══ THE DATA ══
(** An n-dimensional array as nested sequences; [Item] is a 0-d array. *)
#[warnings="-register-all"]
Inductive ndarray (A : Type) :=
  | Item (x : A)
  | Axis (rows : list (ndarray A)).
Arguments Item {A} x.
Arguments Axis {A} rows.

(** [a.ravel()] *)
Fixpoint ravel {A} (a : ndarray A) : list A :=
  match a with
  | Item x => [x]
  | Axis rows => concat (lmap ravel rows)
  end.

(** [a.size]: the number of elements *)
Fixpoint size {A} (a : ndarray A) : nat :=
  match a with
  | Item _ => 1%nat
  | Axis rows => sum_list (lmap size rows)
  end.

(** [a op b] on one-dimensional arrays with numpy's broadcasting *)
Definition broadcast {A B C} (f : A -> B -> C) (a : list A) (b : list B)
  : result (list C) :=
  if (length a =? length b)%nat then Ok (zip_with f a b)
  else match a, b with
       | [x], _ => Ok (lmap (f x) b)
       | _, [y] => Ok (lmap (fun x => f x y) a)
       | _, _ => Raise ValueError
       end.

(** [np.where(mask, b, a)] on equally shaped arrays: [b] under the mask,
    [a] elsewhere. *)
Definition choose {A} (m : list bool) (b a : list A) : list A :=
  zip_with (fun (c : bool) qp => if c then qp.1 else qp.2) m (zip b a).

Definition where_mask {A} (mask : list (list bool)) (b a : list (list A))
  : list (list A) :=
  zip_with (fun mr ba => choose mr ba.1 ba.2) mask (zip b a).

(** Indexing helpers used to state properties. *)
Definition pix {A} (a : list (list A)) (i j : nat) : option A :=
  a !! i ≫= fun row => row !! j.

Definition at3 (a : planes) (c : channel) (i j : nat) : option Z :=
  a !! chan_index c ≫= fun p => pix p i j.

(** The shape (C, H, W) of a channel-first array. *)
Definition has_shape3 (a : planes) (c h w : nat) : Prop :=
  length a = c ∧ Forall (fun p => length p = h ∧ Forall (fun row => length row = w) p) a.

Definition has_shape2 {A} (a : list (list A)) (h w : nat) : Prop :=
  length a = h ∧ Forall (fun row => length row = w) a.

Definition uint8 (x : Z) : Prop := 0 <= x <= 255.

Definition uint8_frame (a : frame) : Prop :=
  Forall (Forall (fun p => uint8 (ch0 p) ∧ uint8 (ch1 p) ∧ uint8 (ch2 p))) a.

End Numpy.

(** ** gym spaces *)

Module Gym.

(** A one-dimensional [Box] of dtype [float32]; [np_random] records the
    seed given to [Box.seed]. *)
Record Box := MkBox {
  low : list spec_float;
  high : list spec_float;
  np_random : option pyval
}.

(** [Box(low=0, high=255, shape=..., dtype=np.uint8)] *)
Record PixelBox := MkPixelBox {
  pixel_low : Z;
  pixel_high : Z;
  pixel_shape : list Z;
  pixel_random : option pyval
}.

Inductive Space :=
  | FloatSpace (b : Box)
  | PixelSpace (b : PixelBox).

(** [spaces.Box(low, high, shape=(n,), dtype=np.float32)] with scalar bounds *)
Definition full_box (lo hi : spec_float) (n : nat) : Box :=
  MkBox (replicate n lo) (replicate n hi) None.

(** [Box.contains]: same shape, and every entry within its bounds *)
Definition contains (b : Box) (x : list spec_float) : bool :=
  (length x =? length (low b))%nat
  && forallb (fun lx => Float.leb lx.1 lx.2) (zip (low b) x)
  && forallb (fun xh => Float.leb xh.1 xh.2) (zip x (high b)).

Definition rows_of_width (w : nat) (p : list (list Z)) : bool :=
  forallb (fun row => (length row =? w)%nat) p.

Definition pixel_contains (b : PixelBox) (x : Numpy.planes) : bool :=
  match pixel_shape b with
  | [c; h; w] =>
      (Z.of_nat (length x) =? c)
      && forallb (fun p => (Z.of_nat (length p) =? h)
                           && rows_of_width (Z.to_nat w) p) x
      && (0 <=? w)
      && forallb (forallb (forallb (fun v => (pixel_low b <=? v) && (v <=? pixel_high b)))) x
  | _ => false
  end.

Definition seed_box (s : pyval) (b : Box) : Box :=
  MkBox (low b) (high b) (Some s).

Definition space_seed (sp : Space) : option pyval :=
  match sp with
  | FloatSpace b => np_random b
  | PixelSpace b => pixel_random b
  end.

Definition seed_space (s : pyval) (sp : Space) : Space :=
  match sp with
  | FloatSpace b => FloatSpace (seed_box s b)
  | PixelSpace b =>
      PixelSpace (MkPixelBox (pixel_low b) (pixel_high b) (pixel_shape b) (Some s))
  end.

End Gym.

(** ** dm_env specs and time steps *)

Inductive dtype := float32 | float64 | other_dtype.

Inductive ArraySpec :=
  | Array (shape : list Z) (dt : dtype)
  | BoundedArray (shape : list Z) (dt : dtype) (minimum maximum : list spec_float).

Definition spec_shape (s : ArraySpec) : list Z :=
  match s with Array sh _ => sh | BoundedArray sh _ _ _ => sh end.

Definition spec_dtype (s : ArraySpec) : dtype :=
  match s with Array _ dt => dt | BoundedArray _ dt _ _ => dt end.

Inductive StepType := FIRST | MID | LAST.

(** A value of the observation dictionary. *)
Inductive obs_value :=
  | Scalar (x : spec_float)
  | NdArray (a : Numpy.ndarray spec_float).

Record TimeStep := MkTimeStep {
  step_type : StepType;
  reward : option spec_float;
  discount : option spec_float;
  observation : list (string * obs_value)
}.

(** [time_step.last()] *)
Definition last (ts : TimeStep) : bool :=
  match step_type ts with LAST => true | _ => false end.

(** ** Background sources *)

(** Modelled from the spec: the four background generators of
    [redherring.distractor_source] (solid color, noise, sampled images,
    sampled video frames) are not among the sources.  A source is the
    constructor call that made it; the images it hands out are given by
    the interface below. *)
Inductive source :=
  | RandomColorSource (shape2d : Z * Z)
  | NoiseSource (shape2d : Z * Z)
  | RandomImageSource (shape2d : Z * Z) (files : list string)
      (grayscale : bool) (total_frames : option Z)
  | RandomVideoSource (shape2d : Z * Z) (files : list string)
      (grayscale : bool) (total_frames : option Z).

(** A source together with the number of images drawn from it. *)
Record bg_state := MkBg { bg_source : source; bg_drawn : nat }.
═══
PROBLEM TO WORK ON:
Above are the records. Copy the lines beginning at the one that has "Definition seed_box (s" and ending with the one that has "(** A source", unchanged.

SOLUTION BELOW:
Definition seed_box (s : pyval) (b : Box) : Box :=
  MkBox (low b) (high b) (Some s).

Definition space_seed (sp : Space) : option pyval :=
  match sp with
  | FloatSpace b => np_random b
  | PixelSpace b => pixel_random b
  end.

Definition seed_space (s : pyval) (sp : Space) : Space :=
  match sp with
  | FloatSpace b => FloatSpace (seed_box s b)
  | PixelSpace b =>
      PixelSpace (MkPixelBox (pixel_low b) (pixel_high b) (pixel_shape b) (Some s))
  end.

End Gym.

(** ** dm_env specs and time steps *)

Inductive dtype := float32 | float64 | other_dtype.

Inductive ArraySpec :=
  | Array (shape : list Z) (dt : dtype)
  | BoundedArray (shape : list Z) (dt : dtype) (minimum maximum : list spec_float).

Definition spec_shape (s : ArraySpec) : list Z :=
  match s with Array sh _ => sh | BoundedArray sh _ _ _ => sh end.

Definition spec_dtype (s : ArraySpec) : dtype :=
  match s with Array _ dt => dt | BoundedArray _ dt _ _ => dt end.

Inductive StepType := FIRST | MID | LAST.

(** A value of the observation dictionary. *)
Inductive obs_value :=
  | Scalar (x : spec_float)
  | NdArray (a : Numpy.ndarray spec_float).

Record TimeStep := MkTimeStep {
  step_type : StepType;
  reward : option spec_float;
  discount : option spec_float;
  observation : list (string * obs_value)
}.

(** [time_step.last()] *)
Definition last (ts : TimeStep) : bool :=
  match step_type ts with LAST => true | _ => false end.

(** ** Background sources *)

(** Modelled from the spec: the four background generators of
    [redherring.distractor_source] (solid color, noise, sampled images,
    sampled video frames) are not among the sources.  A source is the
    constructor call that made it; the images it hands out are given by
    the interface below. *)
Inductive source :=
  | RandomColorSource (shape2d : Z * Z)
  | NoiseSource (shape2d : Z * Z)
  | RandomImageSource (shape2d : Z * Z) (files : list string)
      (grayscale : bool) (total_frames : option Z)
  | RandomVideoSource (shape2d : Z * Z) (files : list string)
      (grayscale : bool) (total_frames : option Z).

(** A source together with the number of images drawn from it. *)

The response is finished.